The Taiwanese producer of own-branded tabs - it also makes Google's Nexus 7 - pushed up turnover 16 per cent to NT$105,157bn (£2.29bn) in the first three months of 2013.

The bottom line also headed north with net profits bouncing 21 per cent to NT$6.05bn (£130m) - representing a double-digit leap and the stuff of dreams for US PC rivals and Acer.

Asustek shipped 4.7 million notebook/hybrids compared to 4.1 million notebooks a year ago; three million ePad slablets compared to 600,000 at the same time last year; and five million motherboards compared to 5.5 million a year ago.

According to IDC's PC tracker prelims, Asus shipped 4.3 million units in the first quarter compared to 5.4 million a year earlier. This represented a drop of 19.2 per cent.

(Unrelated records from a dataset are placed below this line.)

(* ===== verification/JsString.v ===== *)
(** * JavaScript string built-ins used by webpack.config.js

    [js_split] is [String.prototype.split] with a one-character separator
    (line 67: [filename.split('/')]), [js_join] is [Array.prototype.join]
    (line 71), [js_basename] is [pathParts[pathParts.length - 1]] (line 68),
    [js_replace_char] is [replace(/\//g, '-')] (line 94), and [match_hashed]
    is [/^([a-f0-9]+)-(.*\.js)$/.exec] (line 70) with its two groups.
    Characters are ASCII; JavaScript's [.] excludes the line terminators
    [\n], [\r], U+2028 and U+2029, of which the first two are ASCII. *)

From S2P Require Import Prelude.

Module JsString.

(** ** [split] and [join] *)

Fixpoint js_split (sep : ascii) (s : string) : list string :=
  match s with
  | EmptyString => [""]
  | String c s' =>
      match js_split sep s' with
      | p :: ps => if Ascii.eqb c sep then "" :: p :: ps else String c p :: ps
      | [] => [String c ""]
      end
  end.

Fixpoint js_join (sep : string) (parts : list string) : string :=
  match parts with
  | [] => ""
  | [p] => p
  | p :: ps => p +:+ sep +:+ js_join sep ps
  end.

(** Line 68: the last element of [filename.split('/')]. *)
Definition js_basename (filename : string) : string :=
  let pathParts := js_split "/" filename in
  default "" (pathParts !! (length pathParts - 1)).

(** Line 71: every part but the last, joined with ['/']. *)
Definition js_dirname (filename : string) : string :=
  let pathParts := js_split "/" filename in
  js_join "/" (take (length pathParts - 1) pathParts).

(** Line 94: [s.replace(/\//g, '-')], generalised to any pair of characters. *)
Fixpoint js_replace_char (from to : ascii) (s : string) : string :=
  match s with
  | EmptyString => EmptyString
  | String c s' =>
      String (if Ascii.eqb c from then to else c) (js_replace_char from to s')
  end.

(** ** The regular expression of line 70 *)

(** [[a-f0-9]]. *)
Definition is_hex_digit (c : ascii) : bool :=
  let n := nat_of_ascii c in
  ((48 <=? n) && (n <=? 57)) || ((97 <=? n) && (n <=? 102)).

(** The characters [.] does not match (the ASCII ones). *)
Definition is_line_terminator (c : ascii) : bool :=
  Ascii.eqb c "010" || Ascii.eqb c "013".

(** [s] ends with [suf]. *)
Fixpoint ends_with (suf s : string) : bool :=
  String.eqb s suf ||
  match s with
  | EmptyString => false
  | String _ s' => ends_with suf s'
  end.

(** The longest prefix of hexadecimal digits, and the rest. *)
Fixpoint span_hex (s : string) : string * string :=
  match s with
  | EmptyString => ("", "")
  | String c s' =>
      if is_hex_digit c then
        let '(h, r) := span_hex s' in (String c h, r)
      else ("", s)
  end.

(** [/^([a-f0-9]+)-(.*\.js)$/.exec(s)]: [Some (m[1], m[2])] or [None].
    The group [[a-f0-9]+] cannot contain ['-'], so the only candidate for
    [m[1]] is the longest hexadecimal prefix; backtracking to a shorter one
    would leave a hexadecimal digit, not ['-'], in front of the second
    group. *)
Definition match_hashed (s : string) : option (string * string) :=
  let '(h, rest) := span_hex s in
  match h, rest with
  | EmptyString, _ => None
  | _, EmptyString => None
  | _, String dash b =>
      if Ascii.eqb dash "-" &&
         str_forallb (fun c => negb (is_line_terminator c)) b && ends_with ".js" b
      then Some (h, b) else None
  end.

(** The language of the regular expression, with its captures: [s] is
    [h-b], [h] a non-empty word of [[a-f0-9]], [b] a word of [.] ending in
    [.js]. *)
Definition hashed_name (s h b : string) : Prop :=
  s = h +:+ String "-" b /\ h <> "" /\ str_forallb is_hex_digit h = true /\
  str_forallb (fun c => negb (is_line_terminator c)) b = true /\
  exists x, b = x +:+ ".js".

(** ** Lemmas *)

Lemma js_split_not_nil sep s : js_split sep s <> [].
Proof. destruct s; simpl; [done|]. destruct (js_split sep s); [done|]. by case_match. Qed.

Lemma js_split_parts sep s :
  Forall (fun p => str_has sep p = false) (js_split sep s).
Proof.
  induction s as [|c s IH]; simpl; [by repeat constructor|].
  destruct (js_split sep s) as [|p ps] eqn:E; [by apply js_split_not_nil in E|].
  inversion IH as [|? ? Hp Hps]; subst.
  case_bool (Ascii.eqb c sep); repeat constructor; try done.
  rewrite str_has_cons, E0. exact Hp.
Qed.

Lemma js_join_split sep s : js_join (String sep "") (js_split sep s) = s.
Proof.
  induction s as [|c s IH]; [done|]. simpl.
  destruct (js_split sep s) as [|p ps] eqn:E; [by apply js_split_not_nil in E|].
  case_bool (Ascii.eqb c sep).
  - apply Ascii.eqb_eq in E0 as ->. simpl. rewrite <- IH. by destruct ps.
  - rewrite <- IH. by destruct ps.
Qed.

Lemma js_basename_last filename :
  js_basename filename = default "" (last (js_split "/" filename)).
Proof.
  unfold js_basename. generalize (js_split "/" filename) as l.
  intros l. rewrite last_lookup. by replace (pred (length l)) with (length l - 1) by lia.
Qed.

Lemma ends_with_spec suf s : ends_with suf s = true <-> exists x, s = x +:+ suf.
Proof.
  split.
  - induction s as [|c s IH]; intros H; cbn [ends_with] in H.
    + destruct (String.eqb_spec "" suf) as [Heq|_]; [subst; by exists ""|done].
    + destruct (String.eqb_spec (String c s) suf) as [Heq|_]; [subst; by exists ""|].
      destruct (IH H) as [x ->]. by exists (String c x).
  - intros [x ->]. induction x as [|c x IH].
    + rewrite str_app_nil_l. destruct suf; cbn [ends_with]; by rewrite String.eqb_refl.
    + rewrite str_app_cons. cbn [ends_with]. rewrite IH. apply orb_true_r.
Qed.

Lemma span_hex_app s : fst (span_hex s) +:+ snd (span_hex s) = s.
Proof.
  induction s as [|c s IH]; [done|]. simpl.
  destruct (is_hex_digit c); [|done]. destruct (span_hex s); simpl in *. by rewrite <- IH.
Qed.

Lemma span_hex_hex s : str_forallb is_hex_digit (fst (span_hex s)) = true.
Proof.
  induction s as [|c s IH]; [done|]. simpl.
  case_bool (is_hex_digit c); [|done]. destruct (span_hex s); simpl in *. by rewrite E, IH.
Qed.

Lemma js_split_nosep sep t : str_has sep t = false -> js_split sep t = [t].
Proof.
  induction t as [|c t IH]; [done|]. rewrite str_has_cons. intros [Hc Ht]%orb_false_iff.
  simpl. by rewrite IH, Hc.
Qed.

(** Appending a text without separator extends the last part. *)
Lemma js_split_app_last sep s t :
  str_has sep t = false ->
  exists q, last (js_split sep (s +:+ t)) = Some (q +:+ t).
Proof.
  intros Ht. induction s as [|c s IH].
  - exists "". by rewrite str_app_nil_l, js_split_nosep.
  - destruct IH as [q Hq]. rewrite str_app_cons. simpl.
    destruct (js_split sep (s +:+ t)) as [|p ps]; [done|].
    destruct (Ascii.eqb c sep).
    + exists q. by rewrite last_cons_cons.
    + destruct ps as [|p' ps].
      * simpl in Hq. injection Hq as ->. by exists (String c q).
      * exists q. by rewrite last_cons_cons, <- Hq, last_cons_cons.
Qed.

Lemma js_basename_nosep t : str_has "/" t = false -> js_basename t = t.
Proof. intros Ht. unfold js_basename. by rewrite js_split_nosep. Qed.

Lemma js_basename_app s t :
  str_has "/" t = false -> exists q, js_basename (s +:+ t) = q +:+ t.
Proof.
  intros Ht. destruct (js_split_app_last "/" s t Ht) as [q Hq].
  exists q. by rewrite js_basename_last, Hq.
Qed.

(** Splitting at a separator: the parts of each side, concatenated. *)
Lemma js_split_app_sep sep s t :
  js_split sep (s +:+ String sep t) = js_split sep s ++ js_split sep t.
Proof.
  induction s as [|c s IH]; simpl.
  - rewrite Ascii.eqb_refl. by destruct (js_split sep t) eqn:E; [apply js_split_not_nil in E|].
  - rewrite IH. destruct (js_split sep s) as [|p ps] eqn:E; [by apply js_split_not_nil in E|].
    simpl. by destruct (Ascii.eqb c sep).
Qed.

Lemma js_basename_flat f : str_has "/" (js_basename f) = false.
Proof.
  rewrite js_basename_last. pose proof (js_split_parts "/" f) as Hp.
  destruct (last (js_split "/" f)) as [p|] eqn:E; [|done]. simpl.
  rewrite Forall_forall in Hp. apply Hp. by apply last_Some_elem_of.
Qed.

(** The basename of [d/f], for a flat [f], is [f]. *)
Lemma js_basename_under d f :
  str_has "/" f = false -> js_basename (d +:+ String "/" f) = f.
Proof.
  intros Hf. rewrite js_basename_last, js_split_app_sep, (js_split_nosep _ f Hf), last_app. done.
Qed.

Lemma ends_with_app_false suf q t :
  ends_with suf t = false -> String.length suf <= String.length t ->
  ends_with suf (q +:+ t) = false.
Proof.
  intros Ht Hlen. apply not_true_iff_false. intros [x Hx]%ends_with_spec.
  destruct (str_app_suffix q t x suf Hx Hlen) as [y ->].
  rewrite (proj2 (ends_with_spec suf (y +:+ suf))) in Ht; [done|by exists y].
Qed.

Lemma span_hex_stop h d r :
  str_forallb is_hex_digit h = true -> is_hex_digit d = false ->
  span_hex (h +:+ String d r) = (h, String d r).
Proof.
  intros Hh Hd. induction h as [|c h IH]; simpl; [by rewrite Hd|].
  apply andb_true_iff in Hh as [Hc Hh]. by rewrite Hc, IH.
Qed.

Lemma span_hex_dash h b :
  str_forallb is_hex_digit h = true -> span_hex (h +:+ String "-" b) = (h, String "-" b).
Proof. intros Hh. by apply span_hex_stop. Qed.

Lemma hex_no_char c h :
  is_hex_digit c = false -> str_forallb is_hex_digit h = true -> str_has c h = false.
Proof.
  intros Hc. induction h as [|d h IH]; [done|]. simpl. rewrite str_has_cons.
  intros [Hd Hh]%andb_true_iff. rewrite IH by done.
  destruct (Ascii.eqb_spec d c); subst; [congruence|done].
Qed.

(** ** The matcher is the regular expression *)

Lemma match_hashed_sound s h b : match_hashed s = Some (h, b) -> hashed_name s h b.
Proof.
  unfold match_hashed, hashed_name.
  pose proof (span_hex_app s) as Happ. pose proof (span_hex_hex s) as Hhex.
  destruct (span_hex s) as [h0 rest]; simpl in *.
  destruct h0 as [|c0 h0]; [discriminate|]. destruct rest as [|d b0]; [discriminate|].
  case_bool (Ascii.eqb d "-" && str_forallb (fun c => negb (is_line_terminator c)) b0
             && ends_with ".js" b0); [|discriminate].
  intros [= <- <-]. apply andb_true_iff in E as [[Hd Hb]%andb_true_iff Hjs].
  apply Ascii.eqb_eq in Hd as ->. apply ends_with_spec in Hjs. by subst s.
Qed.

Lemma match_hashed_complete s h b : hashed_name s h b -> match_hashed s = Some (h, b).
Proof.
  unfold match_hashed, hashed_name.
  intros (-> & Hne & Hhex & Hb & Hjs). rewrite span_hex_dash by done.
  destruct h as [|c h]; [done|]. rewrite Hb. simpl.
  by rewrite ?(proj2 (ends_with_spec ".js" b) Hjs).
Qed.

(** C4. [match_hashed] (line 70) returns [Some (h, b)] exactly when the
    basename is [h-b] with [h] a non-empty word of lower-case hexadecimal
    digits and [b] a word without line terminators ending in [.js]: the
    executable matcher recognises the language of the regular expression and
    returns its two capture groups. *)
Theorem match_hashed_spec s h b : match_hashed s = Some (h, b) <-> hashed_name s h b.
Proof. split; [apply match_hashed_sound | apply match_hashed_complete]. Qed.

(** A matched name ends in [.js] and contains a dash. *)
Lemma match_hashed_shape s h b :
  match_hashed s = Some (h, b) -> ends_with ".js" s = true /\ str_has "-" s = true.
Proof.
  intros (-> & _ & _ & _ & [x ->])%match_hashed_sound. split.
  - apply ends_with_spec. exists (h +:+ String "-" x). by rewrite <- str_app_assoc.
  - by rewrite str_has_app, str_has_cons, orb_true_r.
Qed.

End JsString.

The ONLY major PC vendor which did not experience a decline in Q1 was Lenovo, which has grown fat by having a dominant market share position in China, the world's largest consumer of PCs.

Asus reckons sales in the Americas climbed to 23 per cent of worldwide revenues, Asia accounted for 47 per cent but Europe dropped four base points to 32 per cent.

Inventory fell seven per cent in the quarter as Asus kept an eye on stock management. In fact it warned sales of tablets would dip sequentially to 2.8 million in Q2 due to a product transition.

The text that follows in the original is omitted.